A key aspect of Pat’s criticism of the board’s treatment of Yamacraw and their decision to dismiss him from his job is his determination to highlight the racial dynamics of the case. He reminds them, in no uncertain terms, that they would never get away with such neglect, nor consider the gas bill to be extravagant, if the residents of Yamacraw were not poor and black.

“When I tried to erase this thinking, the people would shake their heads and say, ‘It true. All dese colored teachers no good for the chillun.’ I had unwittingly created a new stereotype among the island people and it seemed insidiously pervasive among the parents.”


(Chapter 11, Page 266)

In an ironic mirroring of Mrs. Brown’s internalized racism, the people of Yamacraw compare her to Pat and conclude that her failings as a teacher are the result of her race. Pat recognizes that he could be tempted into a paternalistic role, benefiting from this internalized racism, and so takes a stand and hands in his notice, offering to help find young black teachers to take his place and challenge this stereotype.
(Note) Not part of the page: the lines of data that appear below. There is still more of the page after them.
(* ===== verification/Linearizable.v ===== *)
(** Clients of the interleaved server, together: their commands take effect one at a time.

    [legal] is the sequential specification: each command answers from the data the commands
    before it left (file CommandSpec).  Whatever the schedule, the commands the server
    dispatches form a legal history, each client's in the order it sent them, and what a client
    is sent is the replies to its own. *)

From S2P Require Import Prelude RustStd Crates Domain Parser InlineFacts RespFacts ParserProps.
From S2P Require Import ParserBorrowed Metrics World Engine EngineFacts EvictFacts StoreSpec.
From S2P Require Import EngineProps Response Dispatcher DispatcherProps Aof AofFacts RestoreFacts.
From S2P Require Import AofProps CommandSpec AofLocks Snapshot Session SessionProps Server.
From S2P Require Import ServerProps EndToEnd Concurrent ConcurrentProps.

(** * Histories *)

Abbreviation Entry := (nat * (Command * Response))%type.
Abbreviation data_map := (gmap bytes bytes).

(** The data after a history, and its legality. *)
Definition outcome_of (a : data_map) (tr : list Entry) : data_map :=
  foldl (λ a l, effect l.2.1 a) a tr.

Fixpoint legal (a : data_map) (tr : list Entry) : Prop :=
  match tr with
  | [] => True
  | (_, (c, r)) :: tr => answers c a r ∧ legal (effect c a) tr
  end.

(** The commands of connection [i], and the bytes of the replies to them. *)
Definition cmds (i : nat) (tr : list Entry) : list Command :=
  omap (λ l, if decide (l.1 = i) then Some l.2.1 else None) tr.
Definition replies {IT : Itoa} (i : nat) (tr : list Entry) : bytes :=
  mjoin (omap (λ l, if decide (l.1 = i) then Some (write_to_resp l.2.2 []) else None) tr).

(** What connection [i] receives in a schedule. *)
Definition received (i : nat) (evs : list Event) : bytes :=
  mjoin (omap (λ ev, match ev with
                     | EvRead j (ReadData d) => if decide (j = i) then Some d else None
                     | _ => None
                     end) evs).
“It looked as though the Old South was alive and well, a little more subtle, with the sheets and night riders, but a force that still tolerated little deviation from the norm.”


(Chapter 11, Page 273)

After Pat allows three of the recent graduates from Yamacraw to stay in his home while they attend high school on the mainland, it quickly becomes apparent that this infuriates many in his all-white neighborhood. As he loses community support in his appeal against the board’s decision to fire him, he reflects on the degree to which old ideologies of white supremacy still shapes much of the South.

“The black schools were reservations where the sons and daughters of cotton pickers were herded together for the sake of form and convenience. Piedmont and Bennington, in turn, presided over student-council elections at the white schools, sat in a place of honor at football games, chaperoned school dances, and kissed the comely blonde elected home-coming queen.”


(Chapter 12, Page 286)

After his dismissal, Pat is initially furious. Once he has calmed down, he comes to recognize that the school administration is motivated by a fear of the new world and a wish to return to the “simple” world of segregation. In this system, officials like Piedmont could effectively ignore the black schools and spend their time focusing on the privileged white schools. With the end of segregation, this approach is increasingly impossible, which Piedmont and the other school administrators resent but which Pat warmly welcomes.